(Data listing Opens)

(** ** Content *)
Definition content_body (markdown : string) : string :=
  match cut markdown "_Source: " with
  | Some (_, after) => match cut after (NL +++ NL) with Some (_, rest) => strip (NL +++ NL +++ rest) | None => markdown end
  | None => markdown
  end.
Definition _is_valid_content (markdown : string) : bool :=
  if (markdown =? "")%string then false else
  let body := content_body markdown in
  if ulen body <? 50 then false else negb (is_challenge_page body).
Definition last_part (path : string) : string := match rcut path "/" with Some (_, b) => b | None => path end.
(** [os.path.splitext(path)[1]]: leading dots start no suffix. *)
Definition suffix_of (path : string) : string :=
  match rcut (last_part path) "." with Some (a, b) => if all_chars (char_is ".") a then "" else "." +++ b | None => "" end.
Section Convert.
Context (guess_extension : string -> option string).
(** MarkItDown on a local file of a suffix: the title, when there is one, and the text. *)
Context (markitdown_convert : string -> string -> result (option string * option string)).
Definition _resource_suffix (url content_type : string) : result string :=
  let media := lower (strip (match cut content_type ";" with Some (a, _) => a | None => content_type end)) in
  let guessed := if (media =? "")%string then None else guess_extension media in
  u ← urlsplit url;
  let path_suffix := lower (suffix_of (fst (PyNet.urlparse u))) in
  let candidate := or_text (or_text (default "" guessed) path_suffix) ".bin" in
  Ok (match candidate with
      | String c r => if char_is "." c && all_chars is_alnum_lower r && (1 <=? blen r) && (blen r <=? 10) then candidate else ".bin"
      | EmptyString => ".bin"
      end).
Definition _bytes_to_markdown (content url content_type : string) : result string :=
  suffix ← _resource_suffix url content_type;
  '(title, text) ← markitdown_convert suffix content;
  Ok ("# " +++ or_text (default "" title) url +++ NL +++ NL +++ source_line url +++ NL +++ NL +++ default "" text).
Definition _convert_public_resource (content url content_type : string) : result string := _bytes_to_markdown content url content_type.
End Convert.
Definition demo_word (s : string) : bool := true.
Definition demo_rows : list value :=
  map (fun i => VDict [("pod", VStr ("worker-" +++ str_of_Z (Z.of_nat i))); ("phase", VStr (if Nat.eqb i 17 then "Failed" else "Running"))])
      (seq 0 48).
Definition demo_output : string := dumps (VList demo_rows).
Definition demo_settings : CompactionSettings := Settings true 100 6 100 (dec_to_float false 9 (-1)) 4000000 7200 4000.
Definition demo_store : store_world := StoreWorld (fresh_world (RefRedis ∅ [])) 0 (f_of_Z 0).
Definition demo_time (n : nat) : float := f_of_Z (Z.of_nat n + 1).
#[local] Existing Instance ref_server.
#[local] Instance plain_redis : RedisServer ref_redis := ref_server false.
Definition demo_host : host ref_redis := quiet_host 0.
Definition demo_run : result OptimizedToolContent * store_world :=
  optimize_tool_content demo_host demo_time (fun s => s) demo_word demo_settings demo_output "k8s" "which pod is broken" "alice" demo_store.
Example demo_shown : _select_indices demo_word demo_rows 6 "which pod is broken" = [0; 1; 2; 17; 46; 47].
Proof. vm_compute. reflexivity. Qed.
Example demo_mode : match fst demo_run with Ok o => (o_mode o, o_original_chars o, o_optimized_chars o) | _ => ("", 0, 0) end =
  ("reversible_preview", 2005, 869).
Proof. vm_compute. reflexivity. Qed.
(** A witness of [preview_recoverable]: the run above, and reading it back. *)
Lemma preview_recoverable_witness :
  utf8_ok demo_output = true /\
  exists o, fst demo_run = Ok o /\ o_original_chars o = 2005 /\ o_optimized_chars o = ulen (o_content o).
Proof.
  assert (Hu : utf8_ok demo_output = true) by (vm_compute; reflexivity). split; [exact Hu|].
  destruct (preview_recoverable demo_word demo_settings demo_host demo_time (fun s => s) (fun s => Some s) (fun s => eq_refl)
    demo_output "k8s" "which pod is broken" "alice" demo_store (fst demo_run) (snd demo_run) Hu) as (o & H1 & H2 & H3 & _).
  - apply surjective_pairing.
  - exists o. split; [exact H1|]. split; [rewrite H2; vm_compute; reflexivity|exact H3].
Defined.
Example read_back :
  fst (Compaction.get demo_host demo_time (fun s => Some s) "alice" "tor_050aac2718e41e974cc2cd3f2f1a0322" (snd demo_run)) = Ok (Some demo_output) /\
  fst (Compaction.get demo_host demo_time (fun s => Some s) "mallory" "tor_050aac2718e41e974cc2cd3f2f1a0322" (snd demo_run)) = Ok None.
Proof. split; vm_compute; reflexivity. Qed.
Definition demo_article : string := String.concat " " (map (fun i => "sentence " +++ str_of_Z (Z.of_nat i) +++ " of the story.") (seq 0 60)).
Lemma excerpts_verbatim_witness :
  800 <= 800 /\ 800 < ulen demo_article /\
  fold_right (fun w s => width w + s) 0 (_excerpts demo_word demo_article "story 41" 800) <= 800.
Proof.
  assert (H : 800 < ulen demo_article) by (apply Z.ltb_lt; vm_compute; reflexivity).
  split; [lia|]. split; [exact H|]. apply (excerpts_verbatim demo_word demo_article "story 41" 800); [lia|exact H].
Defined.
Lemma rows_selected_witness : 2 ∈ _select_indices demo_word demo_rows 6 "which pod is broken".
Proof.
  destruct (rows_selected demo_word demo_rows 6 "which pod is broken") as (_ & _ & _ & H). apply H; [lia|]. left.
  split; [lia|]. apply Z.ltb_lt. vm_compute. reflexivity.
Defined.
Lemma pages_cover_witness : String.concat "" (map p_content (read_pages 4 "précis of a page" 5 0)) = "précis of a page".
Proof. apply (pages_cover "précis of a page" 5 4); [vm_compute; reflexivity|lia|apply Z.ltb_lt; vm_compute; reflexivity]. Defined.
Lemma search_is_greedy_witness :
  greedy (fun x y => (x =? sre_fold y)%string) (chars "An ana banana") (chars "ana") 0 [3; 8] 11.
Proof.
  pose proof (search_is_greedy (fun x y => (x =? sre_fold y)%string) (chars "An ana banana") (chars "ana") 4) as H.
  assert (E : collect_matches (fun x y => (x =? sre_fold y)%string) (Z.to_nat 4) (chars "An ana banana") (chars "ana") 0 = ([3; 8], 11))
    by (vm_compute; reflexivity).
  rewrite E in H. apply H; [discriminate|lia].
Defined.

(Data listing Closes)

What is required
An exact repeat of all the records is required.

Task answer
(** ** Content *)
Definition content_body (markdown : string) : string :=
  match cut markdown "_Source: " with
  | Some (_, after) => match cut after (NL +++ NL) with Some (_, rest) => strip (NL +++ NL +++ rest) | None => markdown end
  | None => markdown
  end.
Definition _is_valid_content (markdown : string) : bool :=
  if (markdown =? "")%string then false else
  let body := content_body markdown in
  if ulen body <? 50 then false else negb (is_challenge_page body).
Definition last_part (path : string) : string := match rcut path "/" with Some (_, b) => b | None => path end.
(** [os.path.splitext(path)[1]]: leading dots start no suffix. *)
Definition suffix_of (path : string) : string :=
  match rcut (last_part path) "." with Some (a, b) => if all_chars (char_is ".") a then "" else "." +++ b | None => "" end.
Section Convert.
Context (guess_extension : string -> option string).
(** MarkItDown on a local file of a suffix: the title, when there is one, and the text. *)
Context (markitdown_convert : string -> string -> result (option string * option string)).
Definition _resource_suffix (url content_type : string) : result string :=
  let media := lower (strip (match cut content_type ";" with Some (a, _) => a | None => content_type end)) in
  let guessed := if (media =? "")%string then None else guess_extension media in
  u ← urlsplit url;
  let path_suffix := lower (suffix_of (fst (PyNet.urlparse u))) in
  let candidate := or_text (or_text (default "" guessed) path_suffix) ".bin" in
  Ok (match candidate with
      | String c r => if char_is "." c && all_chars is_alnum_lower r && (1 <=? blen r) && (blen r <=? 10) then candidate else ".bin"
      | EmptyString => ".bin"
      end).
Definition _bytes_to_markdown (content url content_type : string) : result string :=
  suffix ← _resource_suffix url content_type;
  '(title, text) ← markitdown_convert suffix content;
  Ok ("# " +++ or_text (default "" title) url +++ NL +++ NL +++ source_line url +++ NL +++ NL +++ default "" text).
Definition _convert_public_resource (content url content_type : string) : result string := _bytes_to_markdown content url content_type.
End Convert.
Definition demo_word (s : string) : bool := true.
Definition demo_rows : list value :=
  map (fun i => VDict [("pod", VStr ("worker-" +++ str_of_Z (Z.of_nat i))); ("phase", VStr (if Nat.eqb i 17 then "Failed" else "Running"))])
      (seq 0 48).
Definition demo_output : string := dumps (VList demo_rows).
Definition demo_settings : CompactionSettings := Settings true 100 6 100 (dec_to_float false 9 (-1)) 4000000 7200 4000.
Definition demo_store : store_world := StoreWorld (fresh_world (RefRedis ∅ [])) 0 (f_of_Z 0).
Definition demo_time (n : nat) : float := f_of_Z (Z.of_nat n + 1).
#[local] Existing Instance ref_server.
#[local] Instance plain_redis : RedisServer ref_redis := ref_server false.
Definition demo_host : host ref_redis := quiet_host 0.
Definition demo_run : result OptimizedToolContent * store_world :=
  optimize_tool_content demo_host demo_time (fun s => s) demo_word demo_settings demo_output "k8s" "which pod is broken" "alice" demo_store.
Example demo_shown : _select_indices demo_word demo_rows 6 "which pod is broken" = [0; 1; 2; 17; 46; 47].
Proof. vm_compute. reflexivity. Qed.
Example demo_mode : match fst demo_run with Ok o => (o_mode o, o_original_chars o, o_optimized_chars o) | _ => ("", 0, 0) end =
  ("reversible_preview", 2005, 869).
Proof. vm_compute. reflexivity. Qed.
(** A witness of [preview_recoverable]: the run above, and reading it back. *)
Lemma preview_recoverable_witness :
  utf8_ok demo_output = true /\
  exists o, fst demo_run = Ok o /\ o_original_chars o = 2005 /\ o_optimized_chars o = ulen (o_content o).
Proof.
  assert (Hu : utf8_ok demo_output = true) by (vm_compute; reflexivity). split; [exact Hu|].
  destruct (preview_recoverable demo_word demo_settings demo_host demo_time (fun s => s) (fun s => Some s) (fun s => eq_refl)
    demo_output "k8s" "which pod is broken" "alice" demo_store (fst demo_run) (snd demo_run) Hu) as (o & H1 & H2 & H3 & _).
  - apply surjective_pairing.
  - exists o. split; [exact H1|]. split; [rewrite H2; vm_compute; reflexivity|exact H3].
Defined.
Example read_back :
  fst (Compaction.get demo_host demo_time (fun s => Some s) "alice" "tor_050aac2718e41e974cc2cd3f2f1a0322" (snd demo_run)) = Ok (Some demo_output) /\
  fst (Compaction.get demo_host demo_time (fun s => Some s) "mallory" "tor_050aac2718e41e974cc2cd3f2f1a0322" (snd demo_run)) = Ok None.
Proof. split; vm_compute; reflexivity. Qed.
Definition demo_article : string := String.concat " " (map (fun i => "sentence " +++ str_of_Z (Z.of_nat i) +++ " of the story.") (seq 0 60)).
Lemma excerpts_verbatim_witness :
  800 <= 800 /\ 800 < ulen demo_article /\
  fold_right (fun w s => width w + s) 0 (_excerpts demo_word demo_article "story 41" 800) <= 800.
Proof.
  assert (H : 800 < ulen demo_article) by (apply Z.ltb_lt; vm_compute; reflexivity).
  split; [lia|]. split; [exact H|]. apply (excerpts_verbatim demo_word demo_article "story 41" 800); [lia|exact H].
Defined.
Lemma rows_selected_witness : 2 ∈ _select_indices demo_word demo_rows 6 "which pod is broken".
Proof.
  destruct (rows_selected demo_word demo_rows 6 "which pod is broken") as (_ & _ & _ & H). apply H; [lia|]. left.
  split; [lia|]. apply Z.ltb_lt. vm_compute. reflexivity.
Defined.
Lemma pages_cover_witness : String.concat "" (map p_content (read_pages 4 "précis of a page" 5 0)) = "précis of a page".
Proof. apply (pages_cover "précis of a page" 5 4); [vm_compute; reflexivity|lia|apply Z.ltb_lt; vm_compute; reflexivity]. Defined.
Lemma search_is_greedy_witness :
  greedy (fun x y => (x =? sre_fold y)%string) (chars "An ana banana") (chars "ana") 0 [3; 8] 11.
Proof.
  pose proof (search_is_greedy (fun x y => (x =? sre_fold y)%string) (chars "An ana banana") (chars "ana") 4) as H.
  assert (E : collect_matches (fun x y => (x =? sre_fold y)%string) (Z.to_nat 4) (chars "An ana banana") (chars "ana") 0 = ([3; 8], 11))
    by (vm_compute; reflexivity).
  rewrite E in H. apply H; [discriminate|lia].
Defined.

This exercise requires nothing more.